Direct and unrestricted access to data – without a warrant or the oversight of the prosecutor’s office and the courts – was made possible due to the infamous illegal police agreements concluded with telecommunications operators active in Montenegro.

MANS has for years been pointing out that these agreements are illegal. This was confirmed by the Agency for the Protection of Personal Data and the Basic Court in Podgorica. Several examples have demonstrated that the use of these illegal agreements has enabled their abuse by the police and the subsequent violation of individual human rights.

This is best illustrated by the “Listing” affair and the findings of the Council for Civilian Control of the Police that the police had violated the law and the rights of Vanja Ćalović when, without a warrant, it summoned her to a hearing on 1 July 2011 (where she was expected to explain who posted the video from controversial businessman Safet Kalić’s wedding online).

First, the “Listing” affair confirms that the police has for years been collecting information on citizens without informing the prosecutor. Furthermore it indicates that numerous people had access to the databases of telecommunications operators and that the Police Department retained data collected in this way indefinitely.

On the other hand, the Council for Civilian Control of the Police found that the Police Department had violated the law and Vanja Ćalović’s rights. That is, it illegally, without limits and control of the courts, availed itself of data belonging to MANS.

The Council has established the false nature of the police director’s claim that in the Ćalović incident they were acting at the request of the State Prosecutor’s office in Bijelo Polje. From the available documentation it is clear that the request was forwarded to the police nearly a year prior to Ćalović being summoned for a hearing (i.e. on 6 August 2010). In that request there is nothing that requires collecting information from Vanja Ćalović, MANS or any other individual associated with MANS.

During the hearing with Ćalović inspectors claimed that they had access to all of the internet communications undertaken from MANS’ computers. They also requested information on who was responsible for posting the Safet Kalić video to YouTube.

Therefore, it is obvious that the police on their own initiative – and without a court or a prosecutor’s warrant – illegally collected data on the online communications of MANS activists, thus violating their rights to privacy.

On the other hand, the Police Director Veselin Veljović, despite opposition from Vanja Ćalović, was granted legitimacy by the National Commission for the Fight Against Corruption and Organized Crime for his obviously false claim that the police does not misuse its comprehensive access to telecommunications data.
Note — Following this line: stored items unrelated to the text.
Lemma unreadable_name_throws_witness :
  detectFileType (H := Posix.runtime) [x00; x01] VUndefined
    = Ok (js "unknown")
  /\ truthy (VNumber 5) = true
  /\ (forall s, VNumber 5 <> VString s)
  /\ processBuffer (H := Posix.runtime) [x00; x01] (VNumber 5)
     = Throw (Error (TypeError_message (Runtime := Posix.runtime)
                       "path.extname" (VNumber 5))).
Proof.
  assert (Hd : detectFileType (H := Posix.runtime) [x00; x01] VUndefined
               = Ok (js "unknown")) by reflexivity.
  assert (Ht : truthy (VNumber 5) = true) by reflexivity.
  assert (Hs : forall s, VNumber 5 <> VString s) by discriminate.
  do 3 (split; [assumption|]).
  exact (proj1 (proj2 (unreadable_name_throws (H := Posix.runtime) _ _
                         Hd Ht Hs))).
Defined.

Lemma success_iff_supported_witness :
  detectFileType (H := Posix.runtime) pngHeader VUndefined = Ok (js "image")
  /\ exists result,
       processBuffer (H := Posix.runtime) pngHeader VUndefined = Ok result
       /\ (get "success" result = VBool true
           \/ get "success" result = VBool false)
       /\ (get "success" result = VBool true <->
           N.of_nat (length pngHeader) <= MAX_FILE_SIZE CONFIG
           /\ js "image" ∈ js "pdf" :: textTypes).
Proof.
  assert (Hd : detectFileType (H := Posix.runtime) pngHeader VUndefined
               = Ok (js "image")) by reflexivity.
  split; [exact Hd|].
  exact (success_iff_supported (H := Posix.runtime) _ _ _ Hd).
Defined.

Lemma office_extension_has_no_handler_witness :
  detectFileType (H := Posix.runtime) [x00; x01] (VString (js "cv.DOCX"))
    = Ok (js "docx")
  /\ js "docx" ∈ [js "doc"; js "docx"]
  /\ N.of_nat (length [x00; x01]) <= MAX_FILE_SIZE CONFIG
  /\ exists result allowed,
       processBuffer (H := Posix.runtime) [x00; x01]
         (VString (js "cv.DOCX")) = Ok result
       /\ get "success" result = VBool false
       /\ get "error" result = VString (js "Unsupported file type")
       /\ get "type" result = VString (js "unknown")
       /\ get "allowedTypes" result = VArray allowed
       /\ VString (js "docx") ∈ allowed.
Proof.
  assert (Hd : detectFileType (H := Posix.runtime) [x00; x01]
                 (VString (js "cv.DOCX")) = Ok (js "docx")) by reflexivity.
  assert (Hin : js "docx" ∈ [js "doc"; js "docx"]) by (repeat constructor).
  assert (Hsize : N.of_nat (length [x00; x01]) <= MAX_FILE_SIZE CONFIG)
    by (vm_compute; discriminate).
  do 3 (split; [assumption|]).
  exact (office_extension_has_no_handler (H := Posix.runtime) _ _ _
           Hd Hin Hsize).
Defined.

(** ** Downloads, whatever the network does *)

(** What the download keeps true: the chunks it has kept are within the
    limit and within the size it has counted, and so is a buffer it has
    resolved to. *)
Lemma download_invariant evs d :
  N.of_nat (length (concat (chunks d))) <= MAX_FILE_SIZE CONFIG ->
  N.of_nat (length (concat (chunks d))) <= totalSize d ->
  (forall b, promise d = Resolved b ->
             N.of_nat (length b) <= MAX_FILE_SIZE CONFIG) ->
  forall b, promise (foldl on_event d evs) = Resolved b ->
            N.of_nat (length b) <= MAX_FILE_SIZE CONFIG.
Proof.
  revert d. induction evs as [|ev evs IH]; intros d Hmax Hsize Hres;
    [exact Hres|].
  cbn [foldl]. apply IH; clear IH.
  - destruct ev; cbn [on_event]; unfold settle;
      repeat match goal with
             | |- context [if ?c then _ else _] => destruct c eqn:?
             | |- context [match promise ?x with _ => _ end] =>
                 destruct (promise x)
             end; cbn [chunks]; try assumption; try (cbn; lia).
    rewrite concat_app, length_app. cbn [concat]. rewrite app_nil_r.
    match goal with Hc : (_ <? _) = false |- _ => apply N.ltb_ge in Hc end.
    lia.
  - destruct ev; cbn [on_event]; unfold settle;
      repeat match goal with
             | |- context [if ?c then _ else _] => destruct c eqn:?
             | |- context [match promise ?x with _ => _ end] =>
                 destruct (promise x)
             end; cbn [chunks totalSize]; try assumption; try (cbn; lia).
    rewrite concat_app, length_app. cbn [concat]. rewrite app_nil_r. lia.
  - intros b. destruct ev; cbn [on_event]; unfold settle;
      repeat match goal with
             | |- context [if ?c then _ else _] => destruct c eqn:?
             end;
      try (destruct (promise d) eqn:Hp; cbn [promise]; rewrite ?Hp;
           try discriminate; try (intros [= <-]; assumption);
           try (intros Hb; apply Hres; congruence));
      try (cbn [promise]; apply Hres).
Qed.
Now MANS’ activists – following the lead established by Prime Minister Igor Lukšić – will urgently seek an investigation into what led to policing abuses in their own case. Such an investigation should be made a priority since all citizens in Montenegro have the right to know why their rights are being violated and who will answer for them.

We experience Veselin Veljović’s promise that because of the “Listing” affair he will leave his position as pure hypocrisy and an abdication of his responsibility for violating and abusing the rights of Montenegro’s citizens who are not senior state officials.